I also no longer take for granted that he can NOT do things. If he asks for a snack, I will get it and put it on the counter. I give him a few minutes to walk over and get it. If he doesn't, I ask if he wants me to bring it to him. Never, "Aren't you ever going to come get this snack you wanted?"  I have decided that he knows when he has the energy and when he does not or when his legs feel steady and when they aren't just like I know my own limitations at any particular time. I am very aware of that since FTD gives me the same problem. I never know when my legs will work.

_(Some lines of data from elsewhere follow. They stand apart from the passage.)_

(** * tarkov-data: the three API clients, embedded and checked against their specification

    The repository holds three Python scripts:
    - [eft_api_client.py]   (module [EftApi] below),
    - [eft_bsg_client.py]   (module [EftBsg]),
    - [tarkov_api_client.py] (module [TarkovDev]).

    Python values are modelled by the type [json] (a parsed JSON document is
    exactly what the scripts pass around), Python [str] by [string], [bytes]
    by [list byte], unbounded Python [int] by [Z].  A [str] is held as the
    bytes of its UTF-8 encoding; slicing, [len] and [strip] work on its
    characters (code points), not on its bytes.  Exceptions are explicit:
    a computation returns [Ret v] or [Raise e], and threads a state that holds
    the mutable objects and the outside world (file system, entropy source,
    the log of HTTP requests issued, the lines printed).

    Third-party code (zlib, json, requests, the remote servers, the operating
    system's entropy) is not part of the repository: it is a parameter, the
    record [Env].  MD5 (hashlib) is implemented, since several properties
    depend on the digests themselves.

    What the model leaves out: the progress lines the scripts print, except
    the report lines of the per-endpoint loops and the expressions inside a
    printed line that can raise; failures of the file system (a write or a
    mkdir always succeeds); the decoding and the newline translation of
    [read_text()], so that a file is read as the text it stores, which is
    exact for the files the scripts write and for every file of UTF-8 text
    without carriage return; and numbers that are not integers. *)

From Stdlib Require Import ZArith List Bool Lia.
From Stdlib.Strings Require Import String Ascii Byte.
From Stdlib.Numbers Require Import DecimalString DecimalZ.
From stdpp Require Import base gmap strings.
Import ListNotations.

Local Open Scope string_scope.
Local Open Scope Z_scope.

(* ================================================================== *)
(** * Part I: definitions *)
(* ================================================================== *)

(** ** hashlib.md5 (RFC 1321) *)

Module MD5.

Definition w32 (z : Z) : Z := z mod 2 ^ 32.

Definition lnot32 (x : Z) : Z := Z.lxor x 4294967295.

Definition rotl32 (x s : Z) : Z :=
  w32 (Z.lor (Z.shiftl x s) (Z.shiftr x (32 - s))).

Definition K : list Z :=
  [ 3614090360; 3905402710;  606105819; 3250441966;
    4118548399; 1200080426; 2821735955; 4249261313;
    1770035416; 2336552879; 4294925233; 2304563134;
    1804603682; 4254626195; 2792965006; 1236535329;
    4129170786; 3225465664;  643717713; 3921069994;
    3593408605;   38016083; 3634488961; 3889429448;
     568446438; 3275163606; 4107603335; 1163531501;
    2850285829; 4243563512; 1735328473; 2368359562;
    4294588738; 2272392833; 1839030562; 4259657740;
    2763975236; 1272893353; 4139469664; 3200236656;
     681279174; 3936430074; 3572445317;   76029189;
    3654602809; 3873151461;  530742520; 3299628645;
    4096336452; 1126891415; 2878612391; 4237533241;
    1700485571; 2399980690; 4293915773; 2240044497;
    1873313359; 4264355552; 2734768916; 1309151649;
    4149444226; 3174756917;  718787259; 3951481745 ].

Definition S : list Z :=
  [ 7; 12; 17; 22; 7; 12; 17; 22; 7; 12; 17; 22; 7; 12; 17; 22;
    5;  9; 14; 20; 5;  9; 14; 20; 5;  9; 14; 20; 5;  9; 14; 20;
    4; 11; 16; 23; 4; 11; 16; 23; 4; 11; 16; 23; 4; 11; 16; 23;
    6; 10; 15; 21; 6; 10; 15; 21; 6; 10; 15; 21; 6; 10; 15; 21 ].

(** The four chaining words A, B, C, D. *)
Record regs := Regs { rA : Z; rB : Z; rC : Z; rD : Z }.

Definition init : regs := Regs 1732584193 4023233417 2562383102 271733878.

Definition byte_val (b : byte) : Z := Z.of_N (Byte.to_N b).

(** Little-endian 32-bit word number [j] of a 64-byte block. *)
Definition word_at (blk : list Z) (j : nat) : Z :=
  nth (4 * j) blk 0 + 256 * nth (4 * j + 1) blk 0
  + 65536 * nth (4 * j + 2) blk 0 + 16777216 * nth (4 * j + 3) blk 0.

Definition round (blk : list Z) (r : regs) (i : nat) : regs :=
  let '(Regs a b c d) := r in
  let iz := Z.of_nat i in
  let '(f, g) :=
    if iz <? 16 then (Z.lor (Z.land b c) (Z.land (lnot32 b) d), iz)
    else if iz <? 32 then (Z.lor (Z.land d b) (Z.land (lnot32 d) c), (5 * iz + 1) mod 16)
    else if iz <? 48 then (Z.lxor (Z.lxor b c) d, (3 * iz + 5) mod 16)
    else (Z.lxor c (Z.lor b (lnot32 d)), (7 * iz) mod 16) in
  let f' := w32 (f + a + nth i K 0 + word_at blk (Z.to_nat g)) in
  Regs d (w32 (b + rotl32 f' (nth i S 0))) b c.

Definition block (h : regs) (blk : list Z) : regs :=
  let r := fold_left (round blk) (seq 0 64) h in
  Regs (w32 (rA h + rA r)) (w32 (rB h + rB r))
       (w32 (rC h + rC r)) (w32 (rD h + rD r)).

Fixpoint blocks (n : nat) (h : regs) (bs : list Z) : regs :=
  match n with
  | O => h
  | Datatypes.S n' => blocks n' (block h (firstn 64 bs)) (skipn 64 bs)
  end.

Definition le_bytes (n : nat) (z : Z) : list Z :=
  map (fun k => (z / 2 ^ (8 * Z.of_nat k)) mod 256) (seq 0 n).

(** Message padding: a 1 bit, zeros up to 56 mod 64, the bit length on 64 bits. *)
Definition pad (msg : list Z) : list Z :=
  let len := Z.of_nat (length msg) in
  msg ++ [128] ++ repeat 0 (Z.to_nat ((55 - len) mod 64))
      ++ le_bytes 8 ((8 * len) mod 2 ^ 64).

(** [hashlib.md5(data).digest()], as a list of byte values. *)
Definition digest (data : list byte) : list Z :=
  let p := pad (map byte_val data) in
  let h := blocks (length p / 64) init p in
  le_bytes 4 (rA h) ++ le_bytes 4 (rB h) ++ le_bytes 4 (rC h) ++ le_bytes 4 (rD h).

Definition hex_digit (n : Z) : ascii :=
  nth (Z.to_nat n) (list_ascii_of_string "0123456789abcdef") "0"%char.

Definition hex_byte (b : Z) : list ascii :=
  [hex_digit (b / 16 mod 16); hex_digit (b mod 16)].

(** [hashlib.md5(data).hexdigest()] *)
Definition hexdigest (data : list byte) : string :=
  string_of_list_ascii (flat_map hex_byte (digest data)).

End MD5.

(** ** Python values, exceptions and stateful computations *)

Module Py.

(** A Python value as the scripts see it: what [json.loads] returns and what
    the scripts build with dict and list displays.  [None] is [JNull]; only
    integer numbers are represented. *)
#[warnings="-register-all"] Inductive json :=
| JNull
| JBool (b : bool)
| JNum (n : Z)
| JStr (s : string)
| JArr (l : list json)
| JObj (kv : list (string * json)).

(** [d.get(k)] on the entries of a dict: [None] here is "key absent". *)
Fixpoint assoc (k : string) (kv : list (string * json)) : option json :=
  match kv with
  | [] => None
  | (k', v) :: rest => if String.eqb k k' then Some v else assoc k rest
  end.

(** Truth value of a Python object ([if x:], [if not x:]). *)
Definition truthy (v : json) : bool :=
  match v with
  | JNull => false
  | JBool b => b
  | JNum n => negb (n =? 0)
  | JStr s => negb (String.eqb s "")
  | JArr l => match l with [] => false | _ => true end
  | JObj kv => match kv with [] => false | _ => true end
  end.

(** [v == 0]: true for the integer zero and for [False]. *)
Definition eq_zero (v : json) : bool :=
  match v with
  | JNum n => n =? 0
  | JBool b => negb b
  | _ => false
  end.

(** [str(n)] for an int. *)
Definition str_of_int (n : Z) : string := NilZero.string_of_int (Z.to_int n).

(** A byte of the form [10xxxxxx]: in UTF-8 it continues the character the
    bytes before it began. *)
Definition is_cont (c : ascii) : bool :=
  let n := N_of_ascii c in ((128 <=? n) && (n <? 192))%N.

(** [len(s)] on a string: its characters (code points), not its bytes. *)
Fixpoint str_len (s : string) : nat :=
  match s with
  | EmptyString => O
  | String c s' => if is_cont c then str_len s' else Datatypes.S (str_len s')
  end.

(** [s[:n]] on a string: its first [n] characters, each with all the bytes
    of its encoding. *)
Fixpoint str_take (n : nat) (s : string) : string :=
  match s with
  | EmptyString => EmptyString
  | String c s' =>
      if is_cont c then String c (str_take n s')
      else match n with
           | O => EmptyString
           | Datatypes.S n' => String c (str_take n' s')
           end
  end.

(** The characters of a string, one string each. *)
Fixpoint str_chars (s : string) : list string :=
  match s with
  | EmptyString => []
  | String c s' =>
      let rest := str_chars s' in
      match s' with
      | String c' _ =>
          if is_cont c' then
            match rest with
            | h :: t => String c h :: t
            | [] => [String c EmptyString]
            end
          else String c EmptyString :: rest
      | EmptyString => String c EmptyString :: rest
      end
  end.

Definition hex2 (n : N) : string :=
  String (MD5.hex_digit (Z.of_N n / 16 mod 16))
    (String (MD5.hex_digit (Z.of_N n mod 16)) EmptyString).

Fixpoint str_mem (c : ascii) (s : string) : bool :=
  match s with
  | EmptyString => false
  | String c' s' => Ascii.eqb c c' || str_mem c s'
  end.

(** [repr(s)] for a str: the quote is double only when the text holds a single
    quote and no double quote; backslash, the quote, tab, newline, carriage
    return and the other control characters are escaped. *)
Fixpoint repr_chars (q : ascii) (s : string) : string :=
  match s with
  | EmptyString => EmptyString
  | String c s' =>
      let n := N_of_ascii c in
      (if Ascii.eqb c q then String "\" (String q EmptyString)
       else if (n =? 92)%N then "\\"
       else if (n =? 9)%N then "\t"
       else if (n =? 10)%N then "\n"
       else if (n =? 13)%N then "\r"
       else if ((n <? 32) || (n =? 127))%N then "\x" ++ hex2 n
       else String c EmptyString) ++ repr_chars q s'
  end.

Definition dquote : ascii := ascii_of_nat 34.

Definition repr_str (s : string) : string :=
  let q := if str_mem "'" s && negb (str_mem dquote s) then dquote else "'"%char in
  String q (repr_chars q s) ++ String q EmptyString.

Definition join (sep : string) (l : list string) : string :=
  match l with
  | [] => EmptyString
  | x :: r => fold_left (fun acc y => acc ++ sep ++ y) r x
  end.

(** [repr(v)] *)
Fixpoint py_repr (v : json) : string :=
  match v with
  | JNull => "None"
  | JBool true => "True"
  | JBool false => "False"
  | JNum n => str_of_int n
  | JStr s => repr_str s
  | JArr l => "[" ++ join ", " (map py_repr l) ++ "]"
  | JObj kv =>
      "{" ++ join ", " (map (fun p => repr_str (fst p) ++ ": " ++ py_repr (snd p)) kv) ++ "}"
  end.

(** [str(v)], which an f-string applies to the value it formats. *)
Definition py_str (v : json) : string :=
  match v with
  | JStr s => s
  | _ => py_repr v
  end.

(** White space that [str.strip()] removes.  The characters of one byte:
    U+0009 to U+000D, U+001C to U+0020. *)
Definition is_space (c : ascii) : bool :=
  let n := N_of_ascii c in
  ((9 <=? n) && (n <=? 13) || (28 <=? n) && (n <=? 32))%N.

(** Those of two bytes: U+0085 and U+00A0. *)
Definition is_space2 (c0 c1 : ascii) : bool :=
  let a := N_of_ascii c0 in
  let b := N_of_ascii c1 in
  ((a =? 194) && ((b =? 133) || (b =? 160)))%N.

I am also more observant of his activities and movement. If he is has had a good evening, I will go to bed before he does. He has a list of what needs done and I go over it before I turn in: turn off the heat on your chair, turn off the TV (both red buttons), close the lower lock on sliding door, turn off all lights except the one on your table. I will admit that I do not go to sleep until after he goes to bed and I go out and check everything, especially the heat feature in his recliner. It doesn't not automatically shut off like his old one and I worry about fire. I feel, though, that I am helping his sense of independence.

On the other hand, if I recognize that when his evening has been stressful, I stay up and help him get ready. We are at about 50/50 on this right now. 

It is not all peachy though. A few nights ago, he got out of bed for three different reasons and fell three different times. When he falls, he just looks at me like "Okay, pick me up." Uh, sorry that just won't work.  I have been using the techniques I wrote about a couple blogs ago. I coax him to lie on his belly, move his legs and arms forward until he is in a crawling position and have him crawl to a sturdy piece of furniture where I can assist him in standing. The looks I get could kill because I won't pick him up. 

The morning after the three falls, he was fine. I had a really painful left hip, a large bruise on my right leg and arm, along with a very sore shoulder. I talked to him again about how he cannot stiffen his body and expect me to lift him. Then I showed him again, while he was awake and alert, how he can get himself up with me aiding him. 

I don't expect miracles and I know that as his Alzheimer's Disease and my FTD worsen, it will become more and more difficult. It is really a dirty trick to give us both dementia, but I will manage as long as I can.